▸ **Work to be completed**
Only these lines are needed: the first line of the entries below through the line with "- A Python [str]", each returned exactly.

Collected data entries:
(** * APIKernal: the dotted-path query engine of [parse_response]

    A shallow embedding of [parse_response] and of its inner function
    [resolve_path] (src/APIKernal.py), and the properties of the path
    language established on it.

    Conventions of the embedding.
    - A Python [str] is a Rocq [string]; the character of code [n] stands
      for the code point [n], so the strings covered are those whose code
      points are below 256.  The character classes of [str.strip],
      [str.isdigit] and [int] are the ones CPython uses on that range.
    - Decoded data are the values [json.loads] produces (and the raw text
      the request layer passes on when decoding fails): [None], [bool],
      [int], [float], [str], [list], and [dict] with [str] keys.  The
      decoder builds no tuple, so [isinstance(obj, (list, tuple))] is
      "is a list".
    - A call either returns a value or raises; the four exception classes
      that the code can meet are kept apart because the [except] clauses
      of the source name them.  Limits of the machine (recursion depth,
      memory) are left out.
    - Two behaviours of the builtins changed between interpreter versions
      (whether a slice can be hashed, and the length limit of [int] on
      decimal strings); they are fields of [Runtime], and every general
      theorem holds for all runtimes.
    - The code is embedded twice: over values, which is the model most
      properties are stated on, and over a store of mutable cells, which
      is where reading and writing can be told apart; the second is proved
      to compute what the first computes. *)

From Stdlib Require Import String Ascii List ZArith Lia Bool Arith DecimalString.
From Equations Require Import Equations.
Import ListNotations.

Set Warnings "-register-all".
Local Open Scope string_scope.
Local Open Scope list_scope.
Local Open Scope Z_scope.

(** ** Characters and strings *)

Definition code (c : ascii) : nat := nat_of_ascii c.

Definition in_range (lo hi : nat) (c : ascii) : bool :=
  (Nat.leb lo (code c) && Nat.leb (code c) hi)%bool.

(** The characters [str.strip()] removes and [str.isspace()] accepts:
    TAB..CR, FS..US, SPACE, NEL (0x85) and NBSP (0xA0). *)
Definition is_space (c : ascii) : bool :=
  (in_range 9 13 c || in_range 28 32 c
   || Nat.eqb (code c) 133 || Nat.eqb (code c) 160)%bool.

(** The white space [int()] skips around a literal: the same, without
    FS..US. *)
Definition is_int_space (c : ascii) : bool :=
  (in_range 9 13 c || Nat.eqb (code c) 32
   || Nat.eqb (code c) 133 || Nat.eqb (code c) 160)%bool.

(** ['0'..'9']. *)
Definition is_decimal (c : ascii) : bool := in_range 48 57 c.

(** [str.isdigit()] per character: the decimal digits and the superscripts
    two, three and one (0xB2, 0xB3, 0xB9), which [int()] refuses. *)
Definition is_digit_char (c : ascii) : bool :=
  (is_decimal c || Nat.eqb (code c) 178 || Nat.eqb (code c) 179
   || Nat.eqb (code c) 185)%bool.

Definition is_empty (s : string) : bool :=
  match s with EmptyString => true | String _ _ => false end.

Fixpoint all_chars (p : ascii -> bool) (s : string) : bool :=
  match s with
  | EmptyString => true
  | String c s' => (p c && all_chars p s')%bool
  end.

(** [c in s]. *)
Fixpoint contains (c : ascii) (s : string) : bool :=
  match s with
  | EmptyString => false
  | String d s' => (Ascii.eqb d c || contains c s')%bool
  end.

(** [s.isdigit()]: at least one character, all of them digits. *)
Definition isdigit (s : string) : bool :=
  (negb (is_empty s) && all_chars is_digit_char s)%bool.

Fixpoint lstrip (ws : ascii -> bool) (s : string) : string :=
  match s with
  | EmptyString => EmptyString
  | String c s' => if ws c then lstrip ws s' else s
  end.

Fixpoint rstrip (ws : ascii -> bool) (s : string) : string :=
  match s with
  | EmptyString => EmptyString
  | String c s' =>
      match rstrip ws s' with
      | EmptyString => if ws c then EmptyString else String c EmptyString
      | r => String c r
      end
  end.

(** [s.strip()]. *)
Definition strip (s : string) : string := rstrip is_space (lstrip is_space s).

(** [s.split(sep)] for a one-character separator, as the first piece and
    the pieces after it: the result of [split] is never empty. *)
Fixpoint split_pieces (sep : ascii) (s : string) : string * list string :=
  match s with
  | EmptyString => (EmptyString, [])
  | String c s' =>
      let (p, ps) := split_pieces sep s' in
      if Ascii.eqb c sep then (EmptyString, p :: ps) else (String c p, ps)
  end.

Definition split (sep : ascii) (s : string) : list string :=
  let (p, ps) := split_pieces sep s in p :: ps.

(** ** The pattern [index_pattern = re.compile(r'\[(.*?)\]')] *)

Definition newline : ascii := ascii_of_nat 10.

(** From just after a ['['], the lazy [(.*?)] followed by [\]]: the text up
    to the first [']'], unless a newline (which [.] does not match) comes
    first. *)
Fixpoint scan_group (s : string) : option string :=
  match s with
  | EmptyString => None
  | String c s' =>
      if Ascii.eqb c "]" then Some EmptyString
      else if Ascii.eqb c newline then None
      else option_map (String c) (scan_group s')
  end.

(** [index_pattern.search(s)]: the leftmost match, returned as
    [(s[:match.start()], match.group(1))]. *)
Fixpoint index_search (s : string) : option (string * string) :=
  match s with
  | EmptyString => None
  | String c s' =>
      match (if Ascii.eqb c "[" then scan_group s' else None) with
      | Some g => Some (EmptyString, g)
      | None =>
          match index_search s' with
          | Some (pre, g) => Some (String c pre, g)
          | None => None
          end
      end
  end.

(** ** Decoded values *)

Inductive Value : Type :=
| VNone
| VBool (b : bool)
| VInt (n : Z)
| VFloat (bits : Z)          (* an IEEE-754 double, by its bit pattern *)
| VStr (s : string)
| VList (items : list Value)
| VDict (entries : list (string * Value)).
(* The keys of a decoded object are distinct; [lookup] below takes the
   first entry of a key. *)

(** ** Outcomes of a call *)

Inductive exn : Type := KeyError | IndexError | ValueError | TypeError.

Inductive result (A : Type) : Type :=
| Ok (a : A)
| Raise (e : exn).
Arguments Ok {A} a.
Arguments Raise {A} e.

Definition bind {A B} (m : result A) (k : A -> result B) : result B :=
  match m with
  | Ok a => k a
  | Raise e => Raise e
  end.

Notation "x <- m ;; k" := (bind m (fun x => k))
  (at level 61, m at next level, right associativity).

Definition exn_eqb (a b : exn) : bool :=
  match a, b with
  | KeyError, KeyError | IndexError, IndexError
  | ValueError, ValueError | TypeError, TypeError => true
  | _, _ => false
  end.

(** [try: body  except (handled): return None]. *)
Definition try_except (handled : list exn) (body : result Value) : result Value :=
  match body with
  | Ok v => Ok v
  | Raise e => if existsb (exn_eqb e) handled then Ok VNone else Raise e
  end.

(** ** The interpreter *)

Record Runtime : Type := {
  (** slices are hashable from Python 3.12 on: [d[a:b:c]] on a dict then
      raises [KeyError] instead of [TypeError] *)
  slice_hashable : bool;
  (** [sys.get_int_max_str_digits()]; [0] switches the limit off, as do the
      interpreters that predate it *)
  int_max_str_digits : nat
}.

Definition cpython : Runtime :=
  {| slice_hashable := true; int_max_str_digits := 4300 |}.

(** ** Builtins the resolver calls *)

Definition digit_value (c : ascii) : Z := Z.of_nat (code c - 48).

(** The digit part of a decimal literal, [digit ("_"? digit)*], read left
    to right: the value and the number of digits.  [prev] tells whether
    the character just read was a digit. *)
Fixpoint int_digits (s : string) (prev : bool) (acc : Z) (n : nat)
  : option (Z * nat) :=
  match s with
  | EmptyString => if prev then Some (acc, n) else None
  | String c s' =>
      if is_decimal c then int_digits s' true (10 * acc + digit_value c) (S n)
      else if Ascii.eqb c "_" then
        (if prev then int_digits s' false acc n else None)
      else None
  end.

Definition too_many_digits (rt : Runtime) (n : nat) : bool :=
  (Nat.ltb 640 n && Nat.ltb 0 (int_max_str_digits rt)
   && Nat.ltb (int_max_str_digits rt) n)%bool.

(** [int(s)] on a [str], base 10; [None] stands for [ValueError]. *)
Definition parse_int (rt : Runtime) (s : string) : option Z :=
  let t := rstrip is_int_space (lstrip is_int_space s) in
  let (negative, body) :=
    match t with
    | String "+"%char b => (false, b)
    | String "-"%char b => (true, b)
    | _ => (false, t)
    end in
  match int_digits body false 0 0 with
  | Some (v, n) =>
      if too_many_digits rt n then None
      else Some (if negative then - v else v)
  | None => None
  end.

▸ **Solution to the exercise**
(** * APIKernal: the dotted-path query engine of [parse_response]

    A shallow embedding of [parse_response] and of its inner function
    [resolve_path] (src/APIKernal.py), and the properties of the path
    language established on it.

    Conventions of the embedding.
    - A Python [str] is a Rocq [string]; the character of code [n] stands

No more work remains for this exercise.